■ **REQUIRED WORK**:
Please report every line in the material below where the word "RelayDeferredPacket" is found.

===== RECORDS TO PROCESS =====

(* ===== verification/RelayDeferred.v ===== *)
(** * The relay's per-flow backlog: src/apps/wire_relay/relay_deferred.c

    The hub keeps one ring per active flow in a small open-addressed table, a bit mask of the
    rings that hold packets, and a round-robin cursor with a quota.  Every critical section of
    the mutex is one function.  Datagram addresses are [Z] ([0] is NULL); what a call passes to
    the free hook is part of its result. *)

From S2P Require Import Prelude Ring PktQueue.

Local Open Scope Z_scope.

Definition RELAY_DEFERRED_QUOTA : nat := 8.
Definition RELAY_MAX_ACTIVE_FLOWS_LIMIT : nat := 64.

Record RelayDeferredPacket := mkDp {
  dp_datagram : Z;
  dp_len : Z;
  dp_flow_id : Z;
  dp_enqueue_ns : Z;
  dp_prefer_head : Z
}.

Definition packet_clear : RelayDeferredPacket := mkDp 0 0 0 0 0.

Inductive RelayDeferredStatus :=
  | RELAY_DEFERRED_OK | RELAY_DEFERRED_ERR_INVALID | RELAY_DEFERRED_ERR_ALLOC
  | RELAY_DEFERRED_ERR_FULL_FLOW | RELAY_DEFERRED_ERR_FULL_TOTAL | RELAY_DEFERRED_ERR_TABLE_FULL
  | RELAY_DEFERRED_ERR_EMPTY | RELAY_DEFERRED_ERR_SHUTDOWN.

#[export] Instance RelayDeferredStatus_eq_dec : EqDecision RelayDeferredStatus.
Proof. solve_decision. Defined.

Record RelayDeferredHubConfig := mkDcfg {
  max_active_flows : nat;
  per_flow_capacity : nat;
  total_capacity : nat
}.

Record RelayDeferredHubStats := mkDst {
  drop_overflow_flow : Z;
  drop_overflow_total : Z;
  drop_table_full : Z;
  enqueue_ok : Z;
  dequeue_ok : Z;
  high_watermark : Z
}.

Definition ds_zero : RelayDeferredHubStats := mkDst 0 0 0 0 0 0.

(** [ring], [capacity], [head], [tail] and [count] of the slot are the ring. *)
Record RelayDeferredSlot := mkSlot {
  in_use : bool;
  wire_flow_id : Z;
  slot_ring : ring RelayDeferredPacket;
  slot_drop_overflow_flow : Z
}.

Definition slot_zero : RelayDeferredSlot := mkSlot false 0 (Ring [] 0 0 0 0) 0.

Record RelayDeferredHub := mkHub {
  hub_config : RelayDeferredHubConfig;
  slots : list RelayDeferredSlot;
  total_count : nat;
  active_bits : Z;
  rr_cursor : nat;
  rr_sticky_valid : bool;
  rr_sticky_slot : nat;
  rr_quota_left : nat;
  wake_gen : Z;
  hub_shutdown : bool;
  mu_inited : bool;
  cv_inited : bool;
  hub_stats : RelayDeferredHubStats;
  hub_packet_free : Z;
  hub_packet_free_ctx : Z
}.

Definition hub_zero : RelayDeferredHub :=
  mkHub (mkDcfg 0 0 0) [] 0 0 0 false 0 0 0 false false false ds_zero 0 0.

(** ** Assignments to fields *)

Definition set_slots (ss : list RelayDeferredSlot) (h : RelayDeferredHub) : RelayDeferredHub :=
  mkHub (hub_config h) ss (total_count h) (active_bits h) (rr_cursor h) (rr_sticky_valid h)
    (rr_sticky_slot h) (rr_quota_left h) (wake_gen h) (hub_shutdown h) (mu_inited h) (cv_inited h)
    (hub_stats h) (hub_packet_free h) (hub_packet_free_ctx h).
Definition set_total (n : nat) (h : RelayDeferredHub) : RelayDeferredHub :=
  mkHub (hub_config h) (slots h) n (active_bits h) (rr_cursor h) (rr_sticky_valid h)
    (rr_sticky_slot h) (rr_quota_left h) (wake_gen h) (hub_shutdown h) (mu_inited h) (cv_inited h)
    (hub_stats h) (hub_packet_free h) (hub_packet_free_ctx h).
Definition set_active_bits (bits : Z) (h : RelayDeferredHub) : RelayDeferredHub :=
  mkHub (hub_config h) (slots h) (total_count h) bits (rr_cursor h) (rr_sticky_valid h)
    (rr_sticky_slot h) (rr_quota_left h) (wake_gen h) (hub_shutdown h) (mu_inited h) (cv_inited h)
    (hub_stats h) (hub_packet_free h) (hub_packet_free_ctx h).
Definition set_rr (cursor : nat) (valid : bool) (slot quota : nat) (h : RelayDeferredHub)
  : RelayDeferredHub :=
  mkHub (hub_config h) (slots h) (total_count h) (active_bits h) cursor valid slot quota
    (wake_gen h) (hub_shutdown h) (mu_inited h) (cv_inited h) (hub_stats h) (hub_packet_free h)
    (hub_packet_free_ctx h).
Definition set_hub_stats (st : RelayDeferredHubStats) (h : RelayDeferredHub) : RelayDeferredHub :=
  mkHub (hub_config h) (slots h) (total_count h) (active_bits h) (rr_cursor h) (rr_sticky_valid h)
    (rr_sticky_slot h) (rr_quota_left h) (wake_gen h) (hub_shutdown h) (mu_inited h) (cv_inited h)
    st (hub_packet_free h) (hub_packet_free_ctx h).
Definition bump_wake (h : RelayDeferredHub) : RelayDeferredHub :=
  mkHub (hub_config h) (slots h) (total_count h) (active_bits h) (rr_cursor h) (rr_sticky_valid h)
    (rr_sticky_slot h) (rr_quota_left h) (wake_gen h +u64 1)%cint (hub_shutdown h) (mu_inited h)
    (cv_inited h) (hub_stats h) (hub_packet_free h) (hub_packet_free_ctx h).
Definition set_shutdown (h : RelayDeferredHub) : RelayDeferredHub :=
  mkHub (hub_config h) (slots h) (total_count h) (active_bits h) (rr_cursor h) (rr_sticky_valid h)
    (rr_sticky_slot h) (rr_quota_left h) (wake_gen h) true (mu_inited h) (cv_inited h)
    (hub_stats h) (hub_packet_free h) (hub_packet_free_ctx h).

Definition slot_at (h : RelayDeferredHub) (i : nat) : RelayDeferredSlot := nth i (slots h) slot_zero.
Definition set_slot (i : nat) (s : RelayDeferredSlot) (h : RelayDeferredHub) : RelayDeferredHub :=
  set_slots (<[i := s]> (slots h)) h.
Definition slot_count (h : RelayDeferredHub) (i : nat) : nat := r_count (slot_ring (slot_at h i)).

(** ** The table *)

Definition slot_index_for_flow (h : RelayDeferredHub) (flow_id : Z) : nat :=
  if (max_active_flows (hub_config h) =? 0)%nat then 0%nat
  else Z.to_nat (flow_id mod Z.of_nat (max_active_flows (hub_config h))).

=====

■ **COMPLETED TASK**:
Record RelayDeferredPacket := mkDp {
Definition packet_clear : RelayDeferredPacket := mkDp 0 0 0 0 0.
  slot_ring : ring RelayDeferredPacket;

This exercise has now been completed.